* _PROBLEM TO WORK ON_
In the listing below, every line with the word "data" needs to be copied.

::: PROVIDED INFORMATION

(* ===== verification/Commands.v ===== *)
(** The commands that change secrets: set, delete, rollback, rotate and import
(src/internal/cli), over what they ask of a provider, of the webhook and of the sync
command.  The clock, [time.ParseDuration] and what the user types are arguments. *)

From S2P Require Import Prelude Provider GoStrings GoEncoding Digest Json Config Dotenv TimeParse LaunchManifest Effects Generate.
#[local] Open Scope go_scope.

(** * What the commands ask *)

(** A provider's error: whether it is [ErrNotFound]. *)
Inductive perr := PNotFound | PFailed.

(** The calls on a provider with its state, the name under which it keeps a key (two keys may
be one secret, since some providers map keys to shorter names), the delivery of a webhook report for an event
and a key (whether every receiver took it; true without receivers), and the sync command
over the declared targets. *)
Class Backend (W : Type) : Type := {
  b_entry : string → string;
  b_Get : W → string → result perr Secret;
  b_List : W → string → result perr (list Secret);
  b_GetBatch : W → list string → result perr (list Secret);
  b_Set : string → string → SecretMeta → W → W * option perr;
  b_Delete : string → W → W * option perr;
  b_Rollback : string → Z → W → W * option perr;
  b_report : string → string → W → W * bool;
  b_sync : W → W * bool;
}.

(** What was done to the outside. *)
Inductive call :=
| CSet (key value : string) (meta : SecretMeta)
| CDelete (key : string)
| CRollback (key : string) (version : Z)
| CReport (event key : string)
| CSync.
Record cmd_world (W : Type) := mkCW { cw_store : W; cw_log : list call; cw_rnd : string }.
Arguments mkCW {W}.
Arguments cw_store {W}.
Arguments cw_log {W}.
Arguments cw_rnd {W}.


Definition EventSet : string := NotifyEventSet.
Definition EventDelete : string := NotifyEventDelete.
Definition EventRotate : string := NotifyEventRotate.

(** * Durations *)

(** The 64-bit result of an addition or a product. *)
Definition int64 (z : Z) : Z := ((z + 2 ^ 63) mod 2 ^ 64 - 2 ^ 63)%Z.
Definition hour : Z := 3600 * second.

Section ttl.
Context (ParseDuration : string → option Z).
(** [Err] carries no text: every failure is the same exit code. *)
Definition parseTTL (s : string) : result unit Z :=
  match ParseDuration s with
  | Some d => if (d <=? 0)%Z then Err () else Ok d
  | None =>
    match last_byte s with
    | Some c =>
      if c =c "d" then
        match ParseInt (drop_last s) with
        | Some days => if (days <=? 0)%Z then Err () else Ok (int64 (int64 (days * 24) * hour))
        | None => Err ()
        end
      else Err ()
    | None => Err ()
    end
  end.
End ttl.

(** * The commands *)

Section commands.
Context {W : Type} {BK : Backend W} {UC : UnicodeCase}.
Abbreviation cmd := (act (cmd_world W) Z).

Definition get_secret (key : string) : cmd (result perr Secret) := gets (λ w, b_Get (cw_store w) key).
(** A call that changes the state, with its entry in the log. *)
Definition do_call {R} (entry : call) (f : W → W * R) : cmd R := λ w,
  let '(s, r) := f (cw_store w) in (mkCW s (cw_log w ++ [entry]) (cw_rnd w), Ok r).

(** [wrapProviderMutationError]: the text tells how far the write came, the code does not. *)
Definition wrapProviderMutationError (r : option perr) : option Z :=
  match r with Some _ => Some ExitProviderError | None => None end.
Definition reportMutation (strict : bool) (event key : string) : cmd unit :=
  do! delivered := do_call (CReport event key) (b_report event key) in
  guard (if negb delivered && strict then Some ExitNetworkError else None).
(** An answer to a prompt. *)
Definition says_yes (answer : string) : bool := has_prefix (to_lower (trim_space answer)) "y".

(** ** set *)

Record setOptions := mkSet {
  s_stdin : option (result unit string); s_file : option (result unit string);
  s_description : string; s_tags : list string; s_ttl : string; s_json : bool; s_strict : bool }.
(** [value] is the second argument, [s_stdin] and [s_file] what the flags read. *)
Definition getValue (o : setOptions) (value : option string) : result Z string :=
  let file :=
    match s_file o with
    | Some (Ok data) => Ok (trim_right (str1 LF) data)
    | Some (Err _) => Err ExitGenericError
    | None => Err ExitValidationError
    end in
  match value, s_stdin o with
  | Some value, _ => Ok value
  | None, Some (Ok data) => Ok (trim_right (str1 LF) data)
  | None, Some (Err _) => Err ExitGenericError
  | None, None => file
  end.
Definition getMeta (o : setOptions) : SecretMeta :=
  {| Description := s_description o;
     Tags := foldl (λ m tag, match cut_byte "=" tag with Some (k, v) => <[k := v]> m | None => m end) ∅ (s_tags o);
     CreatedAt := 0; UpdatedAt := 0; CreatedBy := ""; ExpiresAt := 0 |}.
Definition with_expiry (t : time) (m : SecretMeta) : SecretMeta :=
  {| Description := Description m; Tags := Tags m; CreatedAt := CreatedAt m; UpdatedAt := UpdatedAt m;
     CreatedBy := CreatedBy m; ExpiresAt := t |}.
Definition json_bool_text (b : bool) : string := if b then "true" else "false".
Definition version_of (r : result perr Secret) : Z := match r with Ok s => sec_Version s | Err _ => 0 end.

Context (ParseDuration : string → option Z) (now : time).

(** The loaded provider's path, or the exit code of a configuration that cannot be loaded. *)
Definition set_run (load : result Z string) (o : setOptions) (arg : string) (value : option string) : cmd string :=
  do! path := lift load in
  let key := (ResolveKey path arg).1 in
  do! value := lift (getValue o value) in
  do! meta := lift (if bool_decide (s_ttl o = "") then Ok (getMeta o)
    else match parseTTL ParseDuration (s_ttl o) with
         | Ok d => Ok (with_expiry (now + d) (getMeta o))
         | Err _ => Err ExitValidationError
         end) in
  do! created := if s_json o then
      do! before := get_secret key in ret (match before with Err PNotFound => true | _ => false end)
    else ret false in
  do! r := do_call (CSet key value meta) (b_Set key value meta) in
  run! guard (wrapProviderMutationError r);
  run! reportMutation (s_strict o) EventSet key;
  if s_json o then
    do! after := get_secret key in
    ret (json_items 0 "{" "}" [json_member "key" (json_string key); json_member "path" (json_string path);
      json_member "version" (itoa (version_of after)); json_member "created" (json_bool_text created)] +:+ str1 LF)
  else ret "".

::::::
::: PROVIDED INFORMATION

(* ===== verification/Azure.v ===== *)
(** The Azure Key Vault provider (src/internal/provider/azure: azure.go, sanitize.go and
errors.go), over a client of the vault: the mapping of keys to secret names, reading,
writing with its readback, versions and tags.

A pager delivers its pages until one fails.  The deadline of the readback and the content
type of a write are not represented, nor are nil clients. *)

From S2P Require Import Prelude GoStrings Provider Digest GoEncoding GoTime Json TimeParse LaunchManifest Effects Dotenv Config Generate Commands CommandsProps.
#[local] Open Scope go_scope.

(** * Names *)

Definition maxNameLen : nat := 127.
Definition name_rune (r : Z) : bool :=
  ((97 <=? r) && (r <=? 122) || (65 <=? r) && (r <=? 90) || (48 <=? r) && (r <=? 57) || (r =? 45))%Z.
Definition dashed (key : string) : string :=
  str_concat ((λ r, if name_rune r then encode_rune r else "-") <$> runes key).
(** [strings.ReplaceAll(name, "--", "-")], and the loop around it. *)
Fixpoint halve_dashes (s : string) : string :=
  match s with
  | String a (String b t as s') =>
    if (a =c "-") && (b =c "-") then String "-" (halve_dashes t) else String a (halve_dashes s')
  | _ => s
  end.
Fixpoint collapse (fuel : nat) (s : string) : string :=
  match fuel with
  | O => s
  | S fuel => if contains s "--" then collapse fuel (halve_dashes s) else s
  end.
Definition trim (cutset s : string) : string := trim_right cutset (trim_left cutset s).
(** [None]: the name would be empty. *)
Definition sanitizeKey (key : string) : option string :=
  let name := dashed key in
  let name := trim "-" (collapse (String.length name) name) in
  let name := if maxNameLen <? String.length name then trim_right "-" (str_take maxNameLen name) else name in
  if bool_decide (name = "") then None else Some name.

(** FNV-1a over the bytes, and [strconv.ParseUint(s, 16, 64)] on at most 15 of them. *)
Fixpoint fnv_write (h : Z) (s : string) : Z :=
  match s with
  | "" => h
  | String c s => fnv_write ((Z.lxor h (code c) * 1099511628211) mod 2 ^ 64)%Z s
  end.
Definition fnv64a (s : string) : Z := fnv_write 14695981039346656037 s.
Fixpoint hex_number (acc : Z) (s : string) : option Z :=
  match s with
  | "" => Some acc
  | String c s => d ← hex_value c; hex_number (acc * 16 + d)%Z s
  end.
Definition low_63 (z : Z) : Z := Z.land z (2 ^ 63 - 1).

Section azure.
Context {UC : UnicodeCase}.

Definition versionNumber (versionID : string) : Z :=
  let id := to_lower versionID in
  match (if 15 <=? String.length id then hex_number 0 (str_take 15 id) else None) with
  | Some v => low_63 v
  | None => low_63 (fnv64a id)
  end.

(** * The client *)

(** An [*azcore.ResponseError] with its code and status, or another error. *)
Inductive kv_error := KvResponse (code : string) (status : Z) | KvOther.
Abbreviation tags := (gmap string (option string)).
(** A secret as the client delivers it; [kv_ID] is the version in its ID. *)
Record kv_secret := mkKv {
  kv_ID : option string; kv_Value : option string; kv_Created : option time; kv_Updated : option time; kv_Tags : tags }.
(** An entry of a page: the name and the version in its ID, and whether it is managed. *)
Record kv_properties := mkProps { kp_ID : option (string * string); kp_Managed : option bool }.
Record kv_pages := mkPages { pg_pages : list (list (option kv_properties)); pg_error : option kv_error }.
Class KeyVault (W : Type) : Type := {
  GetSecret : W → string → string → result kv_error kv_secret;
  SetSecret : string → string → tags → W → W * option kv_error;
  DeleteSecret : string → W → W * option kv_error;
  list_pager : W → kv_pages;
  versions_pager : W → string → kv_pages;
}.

::::::

* _TASK OUTPUT_
    | Some (Ok data) => Ok (trim_right (str1 LF) data)
  | None, Some (Ok data) => Ok (trim_right (str1 LF) data)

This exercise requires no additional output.